Yet, finally, signs are emerging that theatre-goers are feeling more confident. A YouGov poll found that theatre attendance in London, a global cultural centre, has nearly returned to pre-pandemic levels, with 28% of city dwellers reporting seeing a play or musical in the previous three months, compared to 29% in March 2020 prior to the pandemic’s onset.
Elsewhere, as the worst of the crisis recedes, a plethora of stories of agility, creativity and resilience shown by the theatre industry are emerging. In the US, an archival initiative, the Theatre 2020 project, is gathering digital materials documenting how the global theatre community responded to the pandemic. It will serve as a digital archive for future generations to understand the events of 2020 to today, much like the personal and organizational archives, publications and correspondence that have been gathered from the bubonic plague or the 1918 flu.
In those difficult times, the sector adapted and found resiliency as theatre companies used streaming platforms to continue creating content and generating revenue. The hope is that the pandemic could provide ideas and innovations that will both increase access and create new tools for dramaturgy.
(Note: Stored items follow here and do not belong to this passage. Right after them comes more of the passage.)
(* ===== verification/VmOwnedSound.v ===== *)
(** * The virtual machine: owned operations return what the reference operations do

    On registers that hold the operands, [owned_execute] returns a register value
    that stands for the value of the reference operation, with exact units,
    whatever the reference counts of roots are; it changes no register but the
    operands that are dead. *)

From S2P Require Import Prelude State Bytes Ids Ssmc Types ConstEncoding ConstWire.
From S2P Require Import VmInt VmFloat VmText VmBridge VmJudge VmExec VmTyped VmMap VmBytecode VmValue VmOwned.
Set Warnings "-register-all".

Open Scope N_scope.

(** ** Weights *)

Lemma sum_with_app {A} (f : A -> N) l l' : sum_with f (l ++ l') = sum_with f l + sum_with f l'.
Proof. induction l as [|x l IH]; cbn; [done|]. rewrite IH. lia. Qed.

Lemma sum_with_insert {A} (f : A -> N) l i x y :
  l !! i = Some x -> sum_with f (<[i := y]> l) + f x = sum_with f l + f y.
Proof.
  revert i. induction l as [|z l IH]; intros [|i] H; try done; simpl in H |- *; [injection H as ->; lia|].
  specialize (IH _ H). simpl. lia.
Qed.

Lemma sum_with_delete {A} (f : A -> N) l i x : l !! i = Some x -> sum_with f (delete i l) + f x = sum_with f l.
Proof. revert i. induction l as [|z l IH]; intros [|i] H; try done; simpl in H |- *; [injection H as ->; lia|]. specialize (IH _ H). lia. Qed.

Lemma sum_with_insert_at {A} (f : A -> N) l i x : sum_with f (take i l ++ x :: drop i l) = sum_with f l + f x.
Proof. rewrite sum_with_app. cbn. rewrite <- (take_drop i l) at 3. rewrite sum_with_app. lia. Qed.

Lemma sum_with_Forall2 {A B} (f : A -> N) (g : B -> N) l k :
  Forall2 (fun x y => f x = g y) l k -> sum_with f l = sum_with g k.
Proof. induction 1 as [|x y l k H _ IH]; cbn; lia. Qed.

Lemma sum_with_fmap {A B} (f : B -> N) (g : A -> B) l : sum_with f (g <$> l) = sum_with (fun x => f (g x)) l.
Proof. induction l as [|x l IH]; cbn; [done|]. by rewrite IH. Qed.

Lemma checked_add_lt a b : a + b < U64_LIMIT -> checked_add a b = Some (a + b).
Proof. intros H. by apply checked_add_Some. Qed.

Lemma whole_lt t d : 1 + type_weight t + d < U64_MAX -> whole t d = Some (1 + type_weight t + d).
Proof.
  intros H. unfold whole. assert (value_units_type t = type_weight t) as -> by (symmetry; apply type_units_exact; [done|lia]).
  unfold U64_MAX in H. rewrite checked_add_lt by lia. cbn [mbind option_bind]. apply checked_add_lt. lia.
Qed.

Lemma whole_Some t d n : whole t d = Some n -> type_weight t < U64_MAX -> n = 1 + type_weight t + d.
Proof.
  intros H Ht. unfold whole in H. assert (value_units_type t = type_weight t) as E by (symmetry; by apply type_units_exact).
  rewrite E in H. apply bind_Some in H as (a & [-> _]%checked_add_Some & [-> _]%checked_add_Some). done.
Qed.

(** ** Registers *)

Definition holds (regs : Registers) (r : Register) (v : ConstValue) : Prop :=
  exists rv, regs !! N.to_nat r = Some (Some rv) /\ rv_ok rv v.

Lemma read_holds regs r v : holds regs r v -> exists rv, read_register regs r = Ok rv /\ rv_ok rv v.
Proof. intros (rv & H & Hrv). exists rv. unfold read_register. by rewrite H. Qed.

Section operands.
Variable mask : N.
Variable operands : list Register.
#[local] Abbreviation dead := (dead mask).

(** An operand that is dead occurs once. *)
Definition dead_once : Prop :=
  forall k j r, dead k = true -> operands !! N.to_nat k = Some r -> operands !! N.to_nat j = Some r -> j = k.

(** [after taken regs0 regs]: the dead operands in [taken] may have been moved out of [regs0]. *)
Definition after (taken : N -> Prop) (regs0 regs : Registers) : Prop :=
  length regs = length regs0 /\
  forall r, regs !! N.to_nat r = regs0 !! N.to_nat r \/
    exists k, taken k /\ dead k = true /\ operands !! N.to_nat k = Some r.

Lemma after_refl taken regs : after taken regs regs.
Proof using. split; [done|]. by left. Qed.

Lemma after_weaken (taken taken' : N -> Prop) regs0 regs :
  (forall k, taken k -> taken' k) -> after taken regs0 regs -> after taken' regs0 regs.
Proof using. intros H [Hl Ha]. split; [done|]. intros r. destruct (Ha r) as [?|(k & ? & ?)]; [by left|right; exists k; auto]. Qed.

Hypothesis Hdead : dead_once.
(** [None] only if the turns run out *)
Definition run_core (input_units : N) (inputs : list ConstValue) (max_call_depth : N) : option CoreOutcome :=
  if max_call_depth =? 0 then Some (mkCoreOutcome (ResourceLimit RKCallDepth) 0 0 0 0)
  else
    let rt := entry_runtime max_call_depth input_units [] in
    if max_value_units limits <? peak_value_units rt then Some (outcome_of (ResourceLimit RKValueUnits) rt)
    else
      let empty := replicate (length (bf_register_types (lf_bytecode lowered))) None in
      match bind_inputs (bf_parameter_registers (lf_bytecode lowered)) inputs empty with
      | Err _ => Some (outcome_of InternalInvariant rt)
      | Ok regs =>
          '(termination, rt) ← run (S (N.to_nat (max_fuel limits)))
            (mkMachine (entry_runtime max_call_depth input_units regs) [] (enter_body (lf_bytecode lowered) O));
          Some (outcome_of termination rt)
      end.
End loop.
End machine.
Although theatre is fundamentally an in-person, live-performance format, the popularity of virtual plays during the pandemic has accelerated the arrival of digital technology as part of the medium and format of storytelling. The digital thrust builds on other recent projects, including the 2015 Broadway show The Encounter, which famously pioneered binaural technology to create an immersive environment of sound effects transmitted directly to the audience via headphones; Robert Lepage’s solo autobiographical play 887, which used screens and projections to create a ‘memory palace’ of the actor’s childhood home as a way to explore the theme of memory in a digital age; and a West End production of George Orwell’s 1984, which has used live projection to bring to life the theme of surveillance.
These digital innovations are not just augmenting how drama is conveyed to an audience, but they are also increasing their participation in it, as with mobile phone-based voting to change a play’s ending, for instance. Digital technologies have helped theatres expand inclusion across borders too; Idiomatic/Dub it, a Belgium-Romanian collaboration between theatres and scientists, has created real-time speech-to-text subtitling for a performance staged by actors from five different countries, aiming to increase intercultural dialogue.
New digital tools are also being developed that could help the sector improve its environmental performance. By 2024, as part of a ‘zero travel’ experiment for the sector, British director Katie Mitchell’s latest project, “A Play for the Living in a Time of Extinction,” will have been shown in ten countries using an online handbook with detailed instructions on production, handed to local artists in theatres in each location. The experiment is part of “Sustainable Theater?”, an initiative of the Vidy-Lausanne Theater in Lausanne, Switzerland, in partnership with ten European producers.
Other innovations in sustainability across the sector have likewise accelerated during the pandemic: major theatres in 25 countries in Europe have committed to reduce their carbon emissions to zero by 2030 as part of a plan co-ordinated by the European Theatre Commission. The industry is stepping up its performance by utilising reclamation, upcycling, and repurposing. The National Theatre, for instance, used 90% reused or recycled materials in a recently produced play, Trouble in Mind, as part of the ideas laid out in the Theatre Green Book initiative, a free resource to help UK theatres develop common standards and best practices for a more sustainable sector. Expect climate change itself to become a greater theme on stage too, as the medium continues to respond to the great societal issues of the day.